Executive ministers have agreed to close schools, pubs and restaurants after a rising infection rate across the six counties. In a statement to the Assembly, DUP leader Arlene Foster expressed concern for the rise in cases across Northern Ireland, urging the public to take on the role of breaking the chain of infection.
She said: We all have a role to break this chain, and it’s important that we all understand this.
“People pass COVID onto each other, and that happens in a variety of settings.
“Limiting our social contacts will play a role in breaking the chain.
“We have already asked everyone to assist with this by not gathering in domestic settings and that has been taken forward in regulations.
“Fundamentally the education of our young people is a right and absolutely their life chances need to be protected.”
She went on to say “we are only taking the route of the Halloween break as was and a number of extra days” because of the impact of closing schools on children.”
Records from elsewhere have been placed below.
(** C24: every algorithm order and change the service accepts at a positive price is
    accepted by the released package, whatever its default market, and the two send
    the same JSON object to the same route. At the price zero, which the service
    accepts, the released package sends nothing and refuses the call. *)
Theorem algo_migration {W Raw} (X : executor W Raw) (R : Algo.algo_replies Raw) (R' : replies (Raw := Raw))
    (opts : list (option Option)) (acct : string) (o : Algo.AlgoAddOrderRequest D) (c : Algo.AlgoChangeOrderRequest D) (w : W) :
  let X := logged X in
  let m := New opts in
  let sent {A} (r : result (W * list (string * body)) A) := snd (snd r) in
  let moves (price : D) (route : string) (mine theirs : list (string * body)) (refused : Prop) :=
    exists b b', b ≡ₚ b' /\ mine = [(route, b)]
      /\ ((0 < val price)%Q -> theirs = [(route, b')])
      /\ (~ (0 < val price)%Q -> refused) in
  (Algo.AddOrder_checks acct o = Ret None ->
    moves (price_dec (Algo.aa_Price o)) RouteTradeAlgoAddOrder (sent (Algo.AddOrder X R acct o (w, [])))
      (sent (AddOrder X m R' (released_add o) (w, [])))
      (exists msg, AddOrder X m R' (released_add o) (w, []) = (Ret (inr (invalid opAddOrder msg)), (w, []))))
  /\ (Algo.ChangeOrder_checks acct c = Ret None ->
    moves (price_dec (Algo.ac_Price c)) RouteTradeAlgoChangeOrder (sent (Algo.ChangeOrder X R acct c (w, [])))
      (sent (ChangeOrder X m R' (released_change c) (w, [])))
      (exists msg, ChangeOrder X m R' (released_change c) (w, []) = (Ret (inr (invalid opChangeOrder msg)), (w, [])))).
Proof using Type*.
  intros X' m sent moves. unfold moves, sent, X', AddOrder, ChangeOrder. split; intros Hc.
  - destruct (add_migrates m acct o Hc) as [Hf Hv]. cbv zeta. rewrite Hf. unfold Algo.AddOrder. rewrite Hc. cbn [guard].
    rewrite call_logged. exists (Algo.algoAddOrderWireRequest o), (add_body (released_add o)).
    split; [unfold Algo.algoAddOrderWireRequest, add_body, released_add; cbn; solve_Permutation |]. split; [done |].
    destruct (guard_sends_or_invalid X _ opAddOrder RouteTradeAlgoAddOrder (add_body (released_add o)) _ w []
      (fun raw => Ret (rp_data R' raw)) (add_refuses _ _) Hv) as [Hs Hr].
    by split.
  - destruct (change_migrates m acct c Hc) as [Hf Hv]. cbv zeta. rewrite Hf. unfold Algo.ChangeOrder. rewrite Hc. cbn [guard].
    rewrite call_logged. exists (Algo.algoChangeOrderWireRequest c), (change_body (released_change c)).
    split; [unfold Algo.algoChangeOrderWireRequest, change_body, released_change; cbn; solve_Permutation |]. split; [done |].
    destruct (guard_sends_or_invalid X _ opChangeOrder RouteTradeAlgoChangeOrder (change_body (released_change c)) _ w []
      (fun raw => Ret (rp_data R' raw)) (change_refuses _ _) Hv) as [Hs Hr].
    by split.
Qed.
End migration.

(** ** The theorems on concrete orders *)
Definition demo_replies : replies (Raw := list Algo.AlgoMasterOrderWire) :=
  mkReplies (list Algo.AlgoMasterOrderWire) (fun _ => "OK") (fun l => l) (fun _ => []).

Definition at_price (p : dec) : Algo.AlgoAddOrderRequest dec :=
  match Algo.demo_order with
  | Algo.mkAlgoAdd code e t _ q s g ss sp => Algo.mkAlgoAdd code e t (mkPrice p (mkDec 0 0)) q s g ss sp
  end.

Definition demo_change : Algo.AlgoChangeOrderRequest dec :=
  Algo.mkAlgoChange "A1" "00700.HK" "K" (mkPrice (mkDec 0 0) (mkDec 0 0)) (mkQuantity (mkDec 100 0)) Algo.demo_param.

(** At 350.2 the released call sends one request, at 0 it is refused; both are
    accepted by the service. *)
Lemma algo_migration_witness :
  let X := Algo.demo_executor (Algo.demo_row "100") in
  (exists b', snd (snd (AddOrder (logged X) (New []) demo_replies (released_add (at_price (mkDec 3502 1))) (tt, [])))
     = [(RouteTradeAlgoAddOrder, b')])
  /\ Algo.AddOrder_checks "acct" (at_price (mkDec 0 0)) = Ret None
  /\ exists msg, AddOrder (logged X) (New []) demo_replies (released_add (at_price (mkDec 0 0))) (tt, [])
     = (Ret (inr (invalid opAddOrder msg)), (tt, [])).
Proof.
  intros X. split; [| split; [vm_compute; reflexivity |]].
  - destruct (algo_migration X Algo.demo_replies demo_replies [] "acct" (at_price (mkDec 3502 1)) demo_change tt) as [Hm _].
    destruct Hm as (b & b' & _ & _ & Hs & _); [vm_compute; reflexivity |]. exists b'. apply Hs. vm_compute. reflexivity.
  - destruct (algo_migration X Algo.demo_replies demo_replies [] "acct" (at_price (mkDec 0 0)) demo_change tt) as [Hm _].
    destruct Hm as (b & b' & _ & _ & _ & Hr); [vm_compute; reflexivity |]. apply Hr. vm_compute. discriminate.
Defined.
She continued: “”As across other jurisdictions the issue of schools, along with other considerations, will be kept under continuous review by the Executive in the weeks and months ahead.”
Schools will be expected to reopen on November 2.
What are the rules now in Northern Ireland?
Pubs and restaurants will close for four weeks, with the exception of takeaways and deliveries, while schools will close on Monday for two weeks – one of which will cover the half-term Halloween break.
Under the new restrictions, retail outlets will remain open, as will gyms for individual training.
Churches will also remain open and it is understood a 25-person limit will be placed on funerals and weddings, but wedding receptions are prohibited.
People should work from home unless unable to do so, and are urged not to take unnecessary journeys.